Para esse pessoal, o intervencionismo de Dilma na economia foi o responsável pela crise – uma mentira, mas que leva em seu bagageiro o reconhecimento implícito e vitorioso das medidas neoliberais adotadas por Paulo Guedes – e Bolsonaro só venceu a eleição porque o PT não abdicou da hegemonia no campo progressista, diagnóstico propagado com entusiasmo por Ciro Gomes, que acredita que se não fossem Lula e Haddad teria superado seu fabuloso crescimento de 1,5% nas três eleições presidenciais que disputou nos últimos vinte anos.

Lula, Dilma e mesmo Haddad já fizeram autocríticas, mas, como o seu conteúdo não se alinha aos propósitos do antipetismo, foram ignoradas por quem exige que se autoflagelem no afã de mordiscar seu capital político e eleitoral.

Questionado em suas entrevistas sobre onde errou em seus governos, Lula resistiu em fazer algumas concessões mais do que razoáveis – afinal, estava preso e com tempo contado -, mas reconheceu, por exemplo, que falhou em não ter comprado a briga pela democratização dos meios de comunicação, uma previsão constitucional. 

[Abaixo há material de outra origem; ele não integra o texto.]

(* ===== verification/PayloadPoolOpen.v ===== *)
(** * Opening the payload pool

    The check of the stored database when a pool is opened accepts exactly the
    databases with the invariant of the pool. *)
From Stdlib Require Import ZifyBool.
From stdpp Require Import gmap sorting.
From S2P Require Import Prelude Json Contracts Kernel Utf8 CryptoBackend EncounterWire Async IndexedDb PayloadQueue PayloadQueueFacts PayloadPool PayloadPoolFacts PayloadPoolSafety.
Set Default Goal Selector "!".

(** ** The scopes in key order *)

Section Scopes.
Context {V : Type}.
Implicit Types (m : gmap jsstr V).

Definition values m : list V := omap (fun q => m !! q) (sorted_ids m).
Lemma sorted_ids_perm m : sorted_ids m ≡ₚ map fst (map_to_list m).
Proof. apply merge_sort_Permutation. Qed.
Lemma sorted_id m q : q ∈ sorted_ids m <-> is_Some (m !! q).
Proof.
  rewrite sorted_ids_perm. split.
  - intros ([k v] & -> & Hin%elem_of_map_to_list)%list_elem_of_fmap. eauto.
  - intros [v Hv]. apply list_elem_of_fmap. exists (q, v). by rewrite elem_of_map_to_list.
Qed.
Lemma sorted_ids_nodup m : NoDup (sorted_ids m).
Proof. rewrite sorted_ids_perm. apply NoDup_fst_map_to_list. Qed.
Lemma values_perm m : values m ≡ₚ map snd (map_to_list m).
Proof.
  unfold values. rewrite sorted_ids_perm.
  assert (Hl : Forall (fun kv => m !! kv.1 = Some kv.2) (map_to_list m)) by (apply Forall_forall; intros [k v]; apply elem_of_map_to_list).
  induction Hl as [|[k v] l Hk _ IH]; [done|]. cbn in Hk. cbn [map fst snd omap list_omap]. rewrite Hk. by constructor.
Qed.
Lemma elem_of_values m v : v ∈ values m <-> exists q, m !! q = Some v.
Proof.
  rewrite values_perm. split.
  - intros ([k v'] & -> & Hin%elem_of_map_to_list)%list_elem_of_fmap. eauto.
  - intros [q Hq]. apply list_elem_of_fmap. exists (q, v). by rewrite elem_of_map_to_list.
Qed.
Lemma values_length m : length (values m) = size m.
Proof. rewrite values_perm, length_map. apply length_map_to_list. Qed.
Lemma foldr_sum_perm (f : V -> Z) l l' : l ≡ₚ l' -> foldr (fun s n => f s + n) 0 l = foldr (fun s n => f s + n) 0 l'.
Proof. induction 1; cbn; lia. Qed.
Lemma values_sum (f : V -> Z) m : foldr (fun s n => f s + n) 0 (values m) = map_sum f m.
Proof.
  rewrite (foldr_sum_perm f _ _ (values_perm m)). unfold map_sum. rewrite map_fold_foldr.
  induction (map_to_list m) as [|[k v] l IH]; [done|]. cbn. by rewrite IH.
Qed.
Lemma values_map {A} (key : V -> jsstr) (f : V -> A) m : (forall q v, m !! q = Some v -> key v = q) ->
  list_to_map (map (fun v => (key v, f v)) (values m)) = f <$> m.
Proof.
  intros Hk. assert (Hp : map (fun v => (key v, f v)) (values m) ≡ₚ map_to_list (f <$> m)).
  { rewrite values_perm, map_to_list_fmap.
    assert (Hl : Forall (fun kv => m !! kv.1 = Some kv.2) (map_to_list m)) by (apply Forall_forall; intros [k v]; apply elem_of_map_to_list).
    induction Hl as [|[k v] l Hv _ IH]; [done|]. cbn. rewrite (Hk k v Hv). by constructor. }
  rewrite <- (list_to_map_to_list (f <$> m)). symmetry. apply list_to_map_proper; [apply NoDup_fst_map_to_list|done].
Qed.
End Scopes.

Lemma map_sum_ext {V} (f g : V -> Z) m : (forall q s, m !! q = Some s -> f s = g s) -> map_sum f m = map_sum g m.
Proof.
  induction m as [|q s m Hq IH] using map_ind; intros Hf; [done|]. rewrite !map_sum_insert by done.
  rewrite (Hf q s) by apply lookup_insert_eq. rewrite IH; [done|]. intros q' s' Hq'. apply (Hf q'). rewrite lookup_insert_ne; [done|congruence].
Qed.
Lemma map_sum_fmap {V V'} (g : V -> V') (f : V' -> Z) m : map_sum f (g <$> m) = map_sum (fun s => f (g s)) m.
Proof. unfold map_sum. by rewrite map_fold_fmap. Qed.

(** ** The cursor *)

(** The chunks of one queue in a list of chunks of all queues. *)
Definition of_queue (q : jsstr) (l : list (jsstr * AuditPayloadChunk)) : list AuditPayloadChunk :=
  omap (fun p => if decide (p.1 = q) then Some p.2 else None) l.
Lemma of_queue_app q l l' : of_queue q (l ++ l') = of_queue q l ++ of_queue q l'.
Proof. apply omap_app. Qed.
Lemma of_queue_pairs q q' l : of_queue q (map (pair q') l) = if decide (q' = q) then l else [].
Proof. induction l as [|c l IH]; [by destruct (decide _)|]. cbn. unfold of_queue in IH. rewrite IH. by destruct (decide _). Qed.
Definition whole (m : gmap Z AuditPayloadChunk) : list AuditPayloadChunk := get_all m (size m).
Lemma cursor_of_queue d q : of_queue q (chunks_cursor d) = whole (chunks_of q d).
Proof.
  assert (Hgen : forall ids, NoDup ids -> of_queue q (flat_map (fun q => map (pair q) (whole (chunks_of q d))) ids) =
    if decide (q ∈ ids) then whole (chunks_of q d) else []).
  { induction 1 as [|i ids Hi Hnd IH]; cbn [flat_map]; [by rewrite decide_False by apply not_elem_of_nil|].
    rewrite of_queue_app, of_queue_pairs, IH. destruct (decide (i = q)) as [->|Hne].
    - rewrite decide_False by done. by rewrite app_nil_r, decide_True by left.
    - cbn [app]. apply decide_ext. rewrite elem_of_cons. naive_solver. }
  unfold chunks_cursor. fold whole. rewrite (Hgen _ (sorted_ids_nodup _)). destruct (decide _) as [Hin|Hin]; [done|].
  rewrite sorted_id in Hin. unfold chunks_of. destruct (pool_chunks d !! q) eqn:E; [by destruct Hin|done].
Qed.
Lemma cursor_member d q c : (q, c) ∈ chunks_cursor d <-> c ∈ whole (chunks_of q d).
Proof.
  rewrite <- cursor_of_queue. unfold of_queue. rewrite list_elem_of_omap. split.
  - intros Hin. exists (q, c). split; [done|]. cbn. by rewrite decide_True.
  - intros ([q' c'] & Hin & E). cbn in E. destruct (decide (q' = q)) as [->|]; [|done]. by injection E as ->.
Qed.
Lemma whole_member m k c : m !! k = Some c -> c ∈ whole m.
Proof.
  intros Hk. unfold whole, get_all. rewrite take_ge by (rewrite get_all_keys; lia). apply list_elem_of_omap.
  exists k. split; [|done]. apply sorted_key. eauto.
Qed.

(** ** The scan *)

(** What a scan that is at [(meta, seen, next)] in a queue still has to see. *)
Definition left_bytes (e : ScopeMetadata * Z * Z) : Z := let '(meta, seen, _) := e in used_bytes meta - seen.
Definition left_items (e : ScopeMetadata * Z * Z) : Z := let '(meta, _, next) := e in ps_nextSequence (sm_snapshot meta) - next.
Definition rest_ok (e : ScopeMetadata * Z * Z) (l : list AuditPayloadChunk) : Prop :=
  let '(meta, seen, next) := e in
  outOfOrder next l = false /\ Forall (chunk_ok (sm_limits meta)) l /\ Z.of_nat (length l) = left_items e /\ totalSize l = left_bytes e.
Definition scanned_pool (total : PoolMetadata) (expected : gmap jsstr (ScopeMetadata * Z * Z)) (l : list (jsstr * AuditPayloadChunk)) : Prop :=
  Forall (fun qc => is_Some (expected !! qc.1) /\ byteSize qc.2 <= maxItemBytes (pm_limits total)) l /\
  forall q e, expected !! q = Some e -> rest_ok e (of_queue q l).

Lemma scan_step total expected q c meta seen next l :
  expected !! q = Some (meta, seen, next) ->
  scanned_pool total expected ((q, c) :: l) <->
  ch_sequence c = next /\ chunk_ok (sm_limits meta) c /\ byteSize c <= maxItemBytes (pm_limits total) /\
  scanned_pool total (<[q := (meta, seen + byteSize c, next + 1)]> expected) l.
Proof.
  intros Hq. unfold scanned_pool. rewrite Forall_cons. cbn [fst snd].
  assert (Hhead : of_queue q ((q, c) :: l) = c :: of_queue q l) by (unfold of_queue; cbn [omap list_omap fst snd]; by rewrite decide_True).
  assert (Htail : forall q', q' <> q -> of_queue q' ((q, c) :: l) = of_queue q' l)
    by (intros q' Hne; unfold of_queue; cbn [omap list_omap fst snd]; by rewrite decide_False by congruence).
  assert (Hdom : forall q', is_Some (<[q := (meta, seen + byteSize c, next + 1)]> expected !! q') <-> is_Some (expected !! q')).
  { intros q'. rewrite lookup_insert_is_Some'. split; [intros [<-|]; eauto|by right]. }
  split.
  - intros [[[_ Hb] Hl] Hrest]. pose proof (Hrest q _ Hq) as Hc. rewrite Hhead in Hc. cbn [rest_ok outOfOrder length] in Hc.
    destruct Hc as (O & F & N & T). apply orb_false_iff in O as [O1 O2]. rewrite Forall_cons in F. destruct F as [F1 F2].
    rewrite totalSize_cons in T. cbn [left_items left_bytes] in *. split; [lia|]. split; [done|]. split; [done|]. split.
    + eapply Forall_impl; [exact Hl|]. intros qc [H1 H2]. by rewrite Hdom.
    + intros q' e. destruct (decide (q' = q)) as [->|Hne].
      * rewrite lookup_insert_eq. intros [= <-]. cbn [rest_ok left_items left_bytes]. split_and!; [done|done|lia|lia].
      * rewrite lookup_insert_ne by done. intros He. rewrite <- Htail by done. by apply Hrest.
  - intros (Hs & Hc & Hb & Hl & Hrest). split; [split; [split; [eauto|done]|]|].
    + eapply Forall_impl; [exact Hl|]. intros qc [H1 H2]. by rewrite <- Hdom.
    + intros q' e He. destruct (decide (q' = q)) as [->|Hne].
      * rewrite Hq in He. injection He as <-. rewrite Hhead. specialize (Hrest q _ (lookup_insert_eq _ _ _)).
        cbn [rest_ok left_items left_bytes outOfOrder length] in *. destruct Hrest as (O & F & N & T). rewrite totalSize_cons, Forall_cons.
        split_and!; [rewrite O; lia|done|done|lia|lia].
      * rewrite Htail by done. apply Hrest. by rewrite lookup_insert_ne.
Qed.
Lemma scanned_left total expected l q e : scanned_pool total expected l -> expected !! q = Some e -> 0 <= left_bytes e /\ 0 <= left_items e.
Proof.
  intros [_ Hr] He. specialize (Hr q e He). destruct e as [[meta seen] next]. destruct Hr as (_ & _ & N & T).
  rewrite <- N, <- T. pose proof (totalSize_nonneg (of_queue q l)). lia.
Qed.
Lemma finished_sum (f : ScopeMetadata * Z * Z -> Z) (m : gmap jsstr (ScopeMetadata * Z * Z)) :
  (forall q e, m !! q = Some e -> f e = 0) -> map_sum f m = 0.
Proof.
  induction m as [|q e m Hq IH] using map_ind; intros Hf; [unfold map_sum; by rewrite map_fold_empty|].
  rewrite map_sum_insert by done. rewrite (Hf q e) by apply lookup_insert_eq. rewrite IH; [done|].
  intros q' e' Hq'. apply (Hf q'). rewrite lookup_insert_ne; [done|congruence].
Qed.
Lemma scan_ends total expected bytes items :
  bytes + map_sum left_bytes expected = pp_usedBytes (pm_snapshot total) -> items + map_sum left_items expected = pp_itemCount (pm_snapshot total) ->
  scan_chunks total expected bytes items [] = inr I <-> scanned_pool total expected [].
Proof.
  intros Hb Hi. cbn [scan_chunks]. unfold throw_if. split.
  - destruct (_ || _) eqn:E; [done|]. intros _. apply orb_false_iff in E as [E1 E2]. split; [constructor|].
    intros q [[meta seen] next] He. assert (Hu : unfinished (q, (meta, seen, next)) = false).
    { apply not_true_iff_false. intros Hu. apply not_true_iff_false in E2. apply E2, existsb_exists.
      exists (q, (meta, seen, next)). split; [|done]. apply list_elem_of_In. by apply elem_of_map_to_list. }
    unfold unfinished in Hu. cbn [rest_ok of_queue omap list_omap outOfOrder length totalSize foldr left_items left_bytes].
    unfold used_bytes. split_and!; [done|constructor|lia|lia].
  - intros Hs. assert (Hz : forall q e, expected !! q = Some e -> left_bytes e = 0 /\ left_items e = 0).
    { intros q [[meta seen] next] He. destruct Hs as [_ Hs]. destruct (Hs q _ He) as (_ & _ & N & T). by cbn in N, T. }
    rewrite finished_sum in Hb by (intros q e He; by apply (Hz q)). rewrite finished_sum in Hi by (intros q e He; by apply (Hz q)).
    destruct (_ || _) eqn:E; [|done]. exfalso. apply orb_true_iff in E as [E|E]; [lia|].
    apply existsb_exists in E as ([q [[meta seen] next]] & Hin & Hu). apply list_elem_of_In, elem_of_map_to_list in Hin.
    destruct (Hz q _ Hin) as [Z1 Z2]. unfold unfinished, left_bytes, left_items, used_bytes in *. lia.
Qed.
Lemma scan_chunks_spec total expected bytes items l :
  bytes + map_sum left_bytes expected = pp_usedBytes (pm_snapshot total) -> items + map_sum left_items expected = pp_itemCount (pm_snapshot total) ->
  scan_chunks total expected bytes items l = inr I <-> scanned_pool total expected l.
Proof.
  revert expected bytes items. induction l as [|[q c] l IH]; intros expected bytes items Hb Hi; [by apply scan_ends|].
  cbn [scan_chunks]. destruct (expected !! q) as [[[meta seen] next]|] eqn:Hq.
  2: { split; [done|]. intros [Hl _]. rewrite Forall_cons in Hl. cbn in Hl. rewrite Hq in Hl. by destruct Hl as [[[? [=]] _] _]. }
  rewrite (scan_step _ _ _ _ _ _ _ _ Hq).
  assert (Hnew : forall f, map_sum f (<[q := (meta, seen + byteSize c, next + 1)]> expected) =
    map_sum f expected - f (meta, seen, next) + f (meta, seen + byteSize c, next + 1)).
  { intros f. pose proof (map_sum_alter f q (Some (meta, seen + byteSize c, next + 1)) expected) as Ha. rewrite Hq in Ha. exact Ha. }
  specialize (IH (<[q := (meta, seen + byteSize c, next + 1)]> expected) (bytes + byteSize c) (items + 1)). rewrite !Hnew in IH.
  cbn [left_bytes left_items] in IH. specialize (IH ltac:(lia) ltac:(lia)). unfold throw_if, chunk_ok. split.
  - destruct (_ || _) eqn:E; [done|]. destruct (_ || _) eqn:E2 in |- *; [done|]. intros Hs%IH.
    assert (Hd : isDigestText (ch_checkpointDigest c) = true) by (destruct (isDigestText _); [done|cbn in E; lia]). split_and!; [lia|done|lia|lia|lia|done].
  - intros (Hs & [Hd Hc] & Hm & Hscan).
    assert (L1 : left_bytes (meta, seen + byteSize c, next + 1) <= map_sum left_bytes (<[q := (meta, seen + byteSize c, next + 1)]> expected)).
    { apply (map_sum_member _ q); [|apply lookup_insert_eq]. intros q' e He. by destruct (scanned_left _ _ _ _ _ Hscan He). }
    assert (L2 : left_items (meta, seen + byteSize c, next + 1) <= map_sum left_items (<[q := (meta, seen + byteSize c, next + 1)]> expected)).
    { apply (map_sum_member _ q); [|apply lookup_insert_eq]. intros q' e He. by destruct (scanned_left _ _ _ _ _ Hscan He). }
    destruct (scanned_left _ _ _ q _ Hscan (lookup_insert_eq _ _ _)) as [P1 P2]. rewrite Hnew in L1, L2.
    cbn [left_bytes left_items] in *. unfold used_bytes in *. rewrite Hd. destruct (_ || _) eqn:E; [lia|]. destruct (_ || _) eqn:E2 in |- *; [lia|].
    by apply IH.
Qed.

Se Haddad concordou publicamente com a crítica de Mano Brown de que o PT deixou de falar a língua do povo, Dilma já reconheceu o retumbante fracasso de sua política de desonerações fiscais que garantiu centenas de bilhões ao empresariado sem que houvesse os respectivos reflexos na economia. Conseguem imaginar pedidos de autocrítica para que se ateste o completo fiasco da diminuição de impostos em gerar benefícios à população? E das fracassadas políticas de austeridade tocadas por Joaquim Levy quando à frente do Ministério da Fazenda?

No final das contas, quem insiste na autocrítica do PT não quer o mesmo que Mano Brown.

Tampouco está preocupado com os equívocos dos governos petistas que contribuíram para que parte da classe trabalhadora optasse por Bolsonaro. Quer, sim, que o partido se alinhe à narrativa de seus opositores, imolando-se no altar do antipetismo ou se autopenitenciando com os chicotes emprestados pela direita liberal e bolsonarista. 

Em condições normais de temperatura e pressão democráticas, é legítimo que queiram derrotar o PT pelos meios convencionais. Só que tais condições não mais existem, de modo que estes meios, a começar pelas eleições, deixaram de ter a solidez institucional de antes, o que acaba por mostrar como é acertada a escolha do PT em não morder essa isca e assim repetir o erro cometido por Evo Morales. Não dar corda a uma extrema direita que não esconde o desejo de ver toda a esquerda enforcada é estratégia de sobrevivência.

 

Darcy Ribeiro, analisando os equívocos da esquerda no golpe de 1973 no Chile, afirmou que os socialistas, entregues a disputas estéreis com os comunistas, puseram nelas mais energias que na luta concreta contra o inimigo comum. Em entrevista à Jovem Pan, Guilherme Boulos afirmou que Lula não precisou pedir licença a Brizola para ocupar o posto de principal referência da esquerda. Foi lá e se candidatou à presidência em 1989, sem adotar o brizolismo como adversário.

Ciro Gomes, que vem demonstrando ter muito mais divergências com o PT que com o bolsonarismo, deveria marcar um café com o líder do MTST antes de querer se colocar como vanguarda das forças progressistas.